[Records supplied Boundary: Start]
(* ===== verification/UpdateDocs.v ===== *)
(** modules/tools/components/update-documentation-form: the upload of a space of
    documentation. *)
From S2P Require Import Prelude Handler JsValue Runtime Data Api Regex Validators Fields.
From Stdlib Require Import Ascii.

(** [SPACE_NAME_CONSTRAINT] and [is_valid_space_name] of constants/cvah.constants.ts *)
Definition letters : list ascii := range "a" "z" ++ range "A" "Z".
Definition SPACE_NAME_CONSTRAINT : RegExp := [Alternative true true (from_to 1 50 (Class_ letters))].
Definition COMMON_VALIDATORS_is_valid_space_name : list ValidatorObjectInterface :=
  [plain "required" (Text "Required field") None;
   plain "pattern" (Text "Please enter a valid space name of 1-50 uppercase and lowercase letters.") (Some SPACE_NAME_CONSTRAINT)].

(** The entries of [FormData]. *)
Record documentation := { upload_file : File; upload_name : string; space_name : jsval }.
Definition upload_documentation (form_data : documentation) : service documentation SuccessMessageClass SuccessMessageClass :=
  Service POST "/api/tools/documentation/upload" form_data "upload documentation" copied.

(** ** The component *)

Inductive call : Type := CUploadDocumentation (form_data : documentation).
Definition Ans (c : call) : Type := answer SuccessMessageClass.
Inductive page : Type := OpenUpdateDocumentationMessage.

Record UpdateDocsFormComponent := {
  zip_for_upload : option File;
  space_name_form_control : option (form unit);
  file_name_form_control : option jsval;
}.
Abbreviation M := (handler UpdateDocsFormComponent (effect call page)).
Definition with_zip v s := {| zip_for_upload := v; space_name_form_control := space_name_form_control s; file_name_form_control := file_name_form_control s |}.
Definition with_space v s := {| zip_for_upload := zip_for_upload s; space_name_form_control := v; file_name_form_control := file_name_form_control s |}.
Definition with_name v s := {| zip_for_upload := zip_for_upload s; space_name_form_control := space_name_form_control s; file_name_form_control := v |}.
Definition constructor : UpdateDocsFormComponent :=
  {| zip_for_upload := None; space_name_form_control := None; file_name_form_control := None |}.
Definition get : M UpdateDocsFormComponent := gets (fun s => s).

(** The space name is a control of its own: a group of one. *)
Definition space_rule (g : form unit) (k : unit) (c : AbstractControl) : outcome (option validation_error) :=
  validateFromArray COMMON_VALIDATORS_is_valid_space_name None c.
Definition on_space (op : form unit -> outcome (form unit)) : M unit :=
  s <- get ;; g <- deref (space_name_form_control s) ;; g' <- lift (op g) ;; modify (with_space (Some g')).

Definition set_space_name_form_control_ (g : form unit) : M unit := modify (with_space (Some g)).
Definition set_file_name_form_control_ (v : jsval) : M unit := modify (with_name (Some v)).
Definition initialize_space_name_form_control_ : M unit :=
  g <- lift (new_group space_rule [tt] (fun _ => raw_field (JStr ""))) ;; set_space_name_form_control_ g.
Definition initialize_file_name_form_control_ : M unit := set_file_name_form_control_ (JStr "").
Definition ngOnInit : M unit := initialize_space_name_form_control_ ;;; initialize_file_name_form_control_.
Definition open_update_documentation_message_dialog : M unit := emit (Page OpenUpdateDocumentationMessage).

Definition get_error_message (f : field) : string :=
  match fc_errors f with
  | Some (PatternError _ (Text m)) | Some (ErrorObject (Text m)) | Some (PasswordError _ m) => m
  | _ => ""
  end.

(** [reset()]: no value and no marks. *)
Definition reset (g : form unit) : outcome (form unit) :=
  setValue space_rule tt JNull (put tt (with_marks false false (g tt)) g).

Definition handle_zip_file_input (files : list File) : M unit :=
  modify (with_zip (head files)) ;;;
  s <- get ;;
  f <- deref (zip_for_upload s) ;;
  _ <- deref (file_name_form_control s) ;;
  modify (with_name (Some (JStr (file_name f)))).

Definition api_upload_documentation_ (form_data : documentation) : M unit := emit (Subscribe (CUploadDocumentation form_data)).
Definition upload_button_click : M unit :=
  s <- get ;;
  f <- deref (zip_for_upload s) ;;
  displaySnackBar ("Loading " +:+ file_name f +:+ "...") (Some MAT_SNACKBAR_CONFIGURATION_60000_DUR) ;;;
  g <- deref (space_name_form_control s) ;;
  api_upload_documentation_ {| upload_file := f; upload_name := file_name f; space_name := fc_value (g tt) |}.

Definition api_upload_documentation_answer (a : answer SuccessMessageClass) : M unit :=
  match a with
  | Next response =>
      modify (with_zip None) ;;;
      on_space reset ;;;
      modify (with_name (Some JNull)) ;;;
      displaySnackBar (success_message response) (Some MAT_SNACKBAR_CONFIGURATION_60000_DUR)
  | Error e => on_error_message "uploading documentation" e
  end.

Inductive event : Type :=
| NgOnInit
| TypeSpace (t : string)
| BlurSpace
| FileChosen (files : list File)
| UploadClick
| GuideClick.
Definition upload_enabled (s : UpdateDocsFormComponent) : bool :=
  notUndefNull (zip_for_upload s) &&
  match space_name_form_control s with Some g => field_valid (g tt) && fc_touched (g tt) | None => false end.
Definition on_event (e : event) : M unit :=
  match e with
  | NgOnInit => ngOnInit
  | TypeSpace t => on_space (type_in space_rule tt (JStr t))
  | BlurSpace => on_space (fun g => Ret (markAsTouched tt g))
  | FileChosen files => handle_zip_file_input files
  | UploadClick => s <- get ;; when (upload_enabled s) upload_button_click
  | GuideClick => open_update_documentation_message_dialog
  end.
#[export] Instance update_docs_form : Component UpdateDocsFormComponent call page event Ans :=
  {| initial := constructor; Runtime.on_event := on_event; Runtime.on_answer := fun _ => api_upload_documentation_answer |}.

(** ** What is uploaded *)

Definition is_space_name (t : string) : Prop :=
  (1 <= String.length t <= 50)%nat /\ Forall (fun c => c ∈ letters) (String.list_ascii_of_string t).

Lemma space_name_accepts c t : value c = JStr t ->
  exists e, validateFromArray COMMON_VALIDATORS_is_valid_space_name None c = Ret e /\ (e = None <-> is_space_name t).
Proof.
  intros E. unfold COMMON_VALIDATORS_is_valid_space_name.
  eexists. split; [by eapply validate_two; [apply (required_text _ c t E) | apply (pattern_text _ _ c t E)]|].
  unfold is_space_name. destruct (t === "") eqn:Et.
  - apply seqb_eq in Et as ->. split; [done|]. simpl. lia.
  - rewrite orb_false_l. assert (H := test_anchored (from_to 1 50 (Class_ letters)) t). rewrite matches_from_to in H by lia.
    rewrite length_list_ascii. fold SPACE_NAME_CONSTRAINT in H.
    destruct (test SPACE_NAME_CONSTRAINT t); split; try done; [by intros _; apply H | by intros ?%H].
Qed.

(** A control that is not disabled and whose verdict is that of its value; only
    [null] is no text. *)
Definition space_ok (s : UpdateDocsFormComponent) : Prop :=
  match space_name_form_control s with
  | Some g => fc_disabled (g tt) = false /\
      (fc_errors (g tt) = None -> exists t, fc_value (g tt) = JStr t /\ is_space_name t)
  | None => True
  end.

Lemma set_text_ok t g : fc_disabled (g tt) = false ->
  exists g', setValue space_rule tt (JStr t) g = Ret g' /\ space_ok (with_space (Some g') constructor).
Proof.
  intros Hd. destruct (space_name_accepts (control_of (with_value (JStr t) (g tt))) t eq_refl) as (e & E & He).
  unfold setValue, updateValueAndValidity. rewrite put_same. simpl fc_disabled. rewrite Hd. unfold space_rule. rewrite E. simpl.
  eexists. split; [done|]. unfold space_ok. simpl. rewrite ?put_same. simpl. split; [done|]. intros ->. exists t. by rewrite <- He.
Qed.

Lemma reset_ok g : fc_disabled (g tt) = false ->
  exists g', reset g = Ret g' /\ space_ok (with_space (Some g') constructor) /\ fc_touched (g' tt) = false.
Proof.
  intros Hd. unfold reset, setValue, updateValueAndValidity. rewrite !put_same. simpl fc_disabled. rewrite Hd. simpl.
  eexists. split; [done|]. unfold space_ok. simpl. rewrite ?put_same. simpl. done.
Qed.

Lemma on_space_run op s g g' : space_name_form_control s = Some g -> op g = Ret g' ->
  on_space op s = (Ret tt, with_space (Some g') s, []).
Proof. intros E Eop. unfold on_space, get, bind, gets, deref, lift, modify. rewrite E. cbn. by rewrite Eop. Qed.
Lemma on_no_space op s : space_name_form_control s = None -> on_space op s = (Exn "TypeError", s, []).
Proof. intros E. unfold on_space, get, bind, gets, deref. by rewrite E. Qed.

Lemma on_space_silent op s : effects_of (on_space op s) = [].
Proof.
  unfold on_space, get, bind, gets, deref. destruct (space_name_form_control s) as [g|]; [|done]. unfold lift. cbn. by destruct (op g).
Qed.

Lemma init_docs s : exists g, ngOnInit s = (Ret tt, with_name (Some (JStr "")) (with_space (Some g) s), []) /\
  space_ok (with_space (Some g) constructor).
Proof.
  destruct (space_name_accepts (control_of (raw_field (JStr ""))) "" eq_refl) as (e & E & He).
  unfold ngOnInit, initialize_space_name_form_control_, new_group, each, updateValueAndValidity.
  eexists. split; [reflexivity|]. unfold space_ok. simpl. rewrite ?put_same. done.
Qed.

Lemma docs_turn l s : space_ok s -> space_ok (state_of (react l s)).
Proof.
  intros Hs. destruct l as [e|[d] a].
  - destruct e as [|t| |files| |]; cbn [react Runtime.on_event update_docs_form on_event].
    + destruct (init_docs s) as (g & -> & Hg). exact Hg.
    + destruct (space_name_form_control s) as [g|] eqn:E; [|by rewrite (on_no_space _ s E)].
      unfold space_ok in Hs. rewrite E in Hs. destruct Hs as [Hd _].
      destruct (set_text_ok t (put tt (with_marks (fc_touched (g tt)) true (g tt)) g)) as (g' & Eg & Hg); [by rewrite put_same|].
      by rewrite (on_space_run _ s g g' E Eg).
    + destruct (space_name_form_control s) as [g|] eqn:E; [|by rewrite (on_no_space _ s E)].
      rewrite (on_space_run (fun g => Ret (markAsTouched tt g)) s g _ E eq_refl). unfold space_ok in *. rewrite E in Hs. simpl.
      exact Hs.
    + unfold handle_zip_file_input, get, bind, modify, gets, deref. cbn.
      destruct (head files) as [f|]; [|exact Hs]. cbn. by destruct (file_name_form_control s).
    + unfold get. rewrite (bind_state _ _ s s s []) by done. destruct (upload_enabled s); [|exact Hs].
      unfold upload_button_click, get, bind, gets, deref. cbn. destruct (zip_for_upload s); [|exact Hs]. cbn.
      by destruct (space_name_form_control s) eqn:E.
    + exact Hs.
  - cbn [react Runtime.on_answer update_docs_form]. destruct a as [r|e]; [|by destruct e]. unfold api_upload_documentation_answer.
    rewrite (bind_state _ _ s tt (with_zip None s) []) by done.
    destruct (space_name_form_control s) as [g|] eqn:E.
    + unfold space_ok in Hs. rewrite E in Hs. destruct Hs as [Hd _]. destruct (reset_ok g Hd) as (g' & Eg & Hg & _).
      by rewrite (bind_state _ _ _ tt (with_space (Some g') (with_zip None s)) []) by (by apply on_space_run with g).
    + rewrite (bind_run_throw _ _ _ _ _ _ (on_no_space reset (with_zip None s) E)). exact Hs.
Qed.

(** Documentation is uploaded by the button only: the chosen file under its name,
    for a space name of 1 to 50 letters, whatever was typed, chosen or answered
    before. *)
Theorem uploads_name_a_space tr w l w' d :
  trace (fun _ => True) tr w -> step w l w' -> Subscribe (CUploadDocumentation d) ∈ made l w ->
  l = Event UploadClick /\ zip_for_upload (component w) = Some (upload_file d) /\ upload_name d = file_name (upload_file d) /\
  exists t, space_name d = JStr t /\ is_space_name t.
Proof.
  intros Htr _ Hin. assert (Hs : space_ok (component w)).
  { apply (trace_worlds (fun _ => True) (fun w => space_ok (component w))) with (tr := tr); [done| |exact Htr].
    intros w0 l0 w1 H _ Hst. rewrite (step_component _ _ _ Hst). by apply docs_turn. }
  unfold made in Hin. set (s := component w) in *. destruct l as [e|[d'] a].
  - destruct e as [|t| |files| |]; cbn [react Runtime.on_event update_docs_form on_event] in Hin.
    + destruct (init_docs s) as (g & E & _). rewrite E in Hin. by apply not_elem_of_nil in Hin.
    + rewrite on_space_silent in Hin. by apply not_elem_of_nil in Hin.
    + rewrite on_space_silent in Hin. by apply not_elem_of_nil in Hin.
    + exfalso. revert Hin. unfold handle_zip_file_input, get, bind, modify, gets, deref. cbn.
      destruct (head files) as [f|]; [|by intros ?%not_elem_of_nil]. cbn. destruct (file_name_form_control s); by intros ?%not_elem_of_nil.
    + unfold get in Hin. rewrite (bind_run_silent _ _ s s s) in Hin by done.
      destruct (upload_enabled s) eqn:Eu; [|by apply not_elem_of_nil in Hin]. unfold upload_enabled, space_ok in *.
      simpl when in Hin. revert Hin. unfold upload_button_click, get, bind, gets, deref. cbn.
      destruct (zip_for_upload s) as [f|]; [|by intros ?%not_elem_of_nil]. cbn.
      destruct (space_name_form_control s) as [g|]; [|done]. apply andb_true_iff in Eu as [_ Eu].
      apply andb_true_iff in Eu as [Ev _]. intros [?|[[= ->]|?%not_elem_of_nil]%elem_of_cons]%elem_of_cons; [done| |done].
      split_and!; try done. simpl. destruct Hs as [Hd He]. apply He.
      unfold field_valid, field_status in Ev. rewrite Hd in Ev. by destruct (fc_errors (g tt)).
    + by apply elem_of_cons in Hin as [?|?%not_elem_of_nil].
  - exfalso. cbn [react Runtime.on_answer update_docs_form] in Hin. destruct a as [r|e].
    + revert Hin. unfold api_upload_documentation_answer. rewrite (bind_run_silent _ _ s tt (with_zip None s)) by done.
      pose proof (on_space_silent reset (with_zip None s)) as Hq.
      destruct (on_space reset (with_zip None s)) as [[[u|x] s1] es] eqn:E; simpl in Hq; subst es.
      * rewrite (bind_run_silent _ _ _ u s1 E). by intros [?|?%not_elem_of_nil]%elem_of_cons.
      * rewrite (bind_run_throw _ _ _ _ _ _ E). by intros ?%not_elem_of_nil.
    + destruct e; by apply elem_of_cons in Hin as [?|?%not_elem_of_nil].
Qed.

Lemma uploads_name_a_space_witness : exists tr w d, trace (fun _ => True) tr w /\
  Subscribe (CUploadDocumentation d) ∈ made (Event UploadClick) w /\ space_name d = JStr "THISISCVAH" /\ upload_name d = "docs.zip".
Proof.
  pose proof (trace_start (fun _ => True)) as T.
  apply (trace_event _ _ _ NgOnInit) in T; [|exact I].
  apply (trace_event _ _ _ (TypeSpace "THISISCVAH")) in T; [|exact I].
  apply (trace_event _ _ _ BlurSpace) in T; [|exact I].
  apply (trace_event _ _ _ (FileChosen [{| file_name := "docs.zip"; file_content := [] |}])) in T; [|exact I].
  match type of T with trace _ ?tr ?w => set (w1 := w) in T; exists tr, w1 end.
  pose proof (step_event w1 UploadClick) as Hs.
  assert (Hin : Subscribe (CUploadDocumentation {| upload_file := {| file_name := "docs.zip"; file_content := [] |};
    upload_name := "docs.zip"; space_name := JStr "THISISCVAH" |}) ∈ made (Event UploadClick) w1) by (vm_compute; right; left).
  eexists. split; [exact T|]. split; [exact Hin|].
  by destruct (uploads_name_a_space _ _ (Event UploadClick) _ _ T Hs Hin) as (_ & _ & Hn & _).
Defined.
[Records supplied Boundary: End]
▶ **Exercise**: Check each line in the records above for the word "assert". Return those that have it.

▶ **Result for this task**:
  - rewrite orb_false_l. assert (H := test_anchored (from_to 1 50 (Class_ letters)) t). rewrite matches_from_to in H by lia.
  intros Htr _ Hin. assert (Hs : space_ok (component w)).
  assert (Hin : Subscribe (CUploadDocumentation {| upload_file := {| file_name := "docs.zip"; file_content := [] |};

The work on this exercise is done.